2. The State's enforcement of the use tax against Quill places an unconstitutional burden on interstate commerce. Pp. 9-19.
(a) Bellas Hess was not rendered obsolete by this Court's subsequent decision in Complete Auto, supra, which set forth the four part test that continues to govern the validity of state taxes under the Commerce Clause. Although Complete Auto renounced an analytical approach that looked to a statute's formal language rather than its practical effect in determining a state tax statute's validity, the Bellas Hess decision did not rely on such formalism. Nor is Bellas Hess inconsistent with Complete Auto. It concerns the first part of the Complete Auto test and stands for the proposition that a vendor whose only contacts with the taxing State are by mail or common carrier lacks the "substantial nexus" required by the Commerce Clause. Pp. 9-12.
(b) Contrary to the State's argument, a mail order house may have the "minimum contacts" with a taxing State as required by the Due Process Clause, and yet lack the "substantial nexus" with the State required by the Commerce Clause. These requirements are not identical and are animated by different constitutional concerns and policies. Due process concerns the fundamental fairness of governmental activity, and the touchstone of due process nexus analysis is often identified as "notice" or "fair warning." In contrast, the Commerce Clause and its nexus requirement are informed by structural concerns about the effects of state regulation on the national economy. Pp. 12-13.
(c) The evolution of this Court's Commerce Clause jurisprudence does not indicate repudiation of the Bellas Hess rule. While cases subsequent to Bellas Hess and concerning other types of taxes have not adopted a bright line, physical presence requirement similar to that in Bellas Hess, see, e. g., Standard Pressed Steel Co. v. Department of Revenue of Wash., 419 U.S. 560, their reasoning does not compel rejection of the Bellas Hess rule regarding sales and use taxes. To the contrary, the continuing value of a bright line rule in this area and the doctrine and principles of stare decisis indicate that the rule remains good law. Pp. 14-18.
(d) The underlying issue here is one that Congress may be better qualified to resolve and one that it has the ultimate power to resolve. Pp. 18-19.
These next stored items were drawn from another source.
(** ** Calls that leave parts of the state alone *)

Lemma on_engine_keeps {A} (m : M estate A) (I : sft → Prop) :
  (∀ e s, I s → I (set_engine e s)) → keeps I (on_engine m).
Proof.
  intros Hi s s' r Hs. unfold on_engine. destruct (m (s_engine s)) as [e x].
  intros Hx. injection Hx as <- _. by apply Hi.
Qed.

Lemma get_buffer_keeps q (I : sft → Prop) :
  (∀ b n s, I s → I (set_shared b n s)) → keeps I (get_buffer q).
Proof.
  intros Hi s s' r Hs. unfold get_buffer.
  destruct (s_shared s) as [b|]; [destruct (q <=? b_qlen b)|]; intros Hx;
    injection Hx as <- _; auto.
Qed.

(** An invariant that none of the bookkeeping of buffers, engine and repacking
    touches. *)
Record framed (I : sft → Prop) : Prop := {
  fr_engine : ∀ e s, I s → I (set_engine e s);
  fr_shared : ∀ b n s, I s → I (set_shared b n s);
  fr_repack : ∀ b s, I s → I (set_repack b s);
}.

Section framed.
Context (I : sft → Prop) (Hf : framed I).

Lemma keeps_engine {A} (m : M estate A) : keeps I (on_engine m).
Proof. apply on_engine_keeps, Hf. Qed.
Lemma keeps_buffer q : keeps I (get_buffer q).
Proof. apply get_buffer_keeps, Hf. Qed.
Lemma keeps_set_repack b : keeps I (modify (set_repack b)).
Proof. apply keeps_modify, Hf. Qed.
470 N. W. 2d 203, reversed and remanded.
Stevens, J., delivered the opinion for a unanimous Court with respect to Parts I, II, and III, and the opinion of the Court with respect to Part IV, in which Rehnquist, C. J., and Blackmun, O'Connor, and Souter, JJ., joined. Scalia, J., filed an opinion concurring in part and concurring in the judgment, in which Kennedy and Thomas, JJ., joined. White, J., filed an opinion concurring in part and dissenting in part.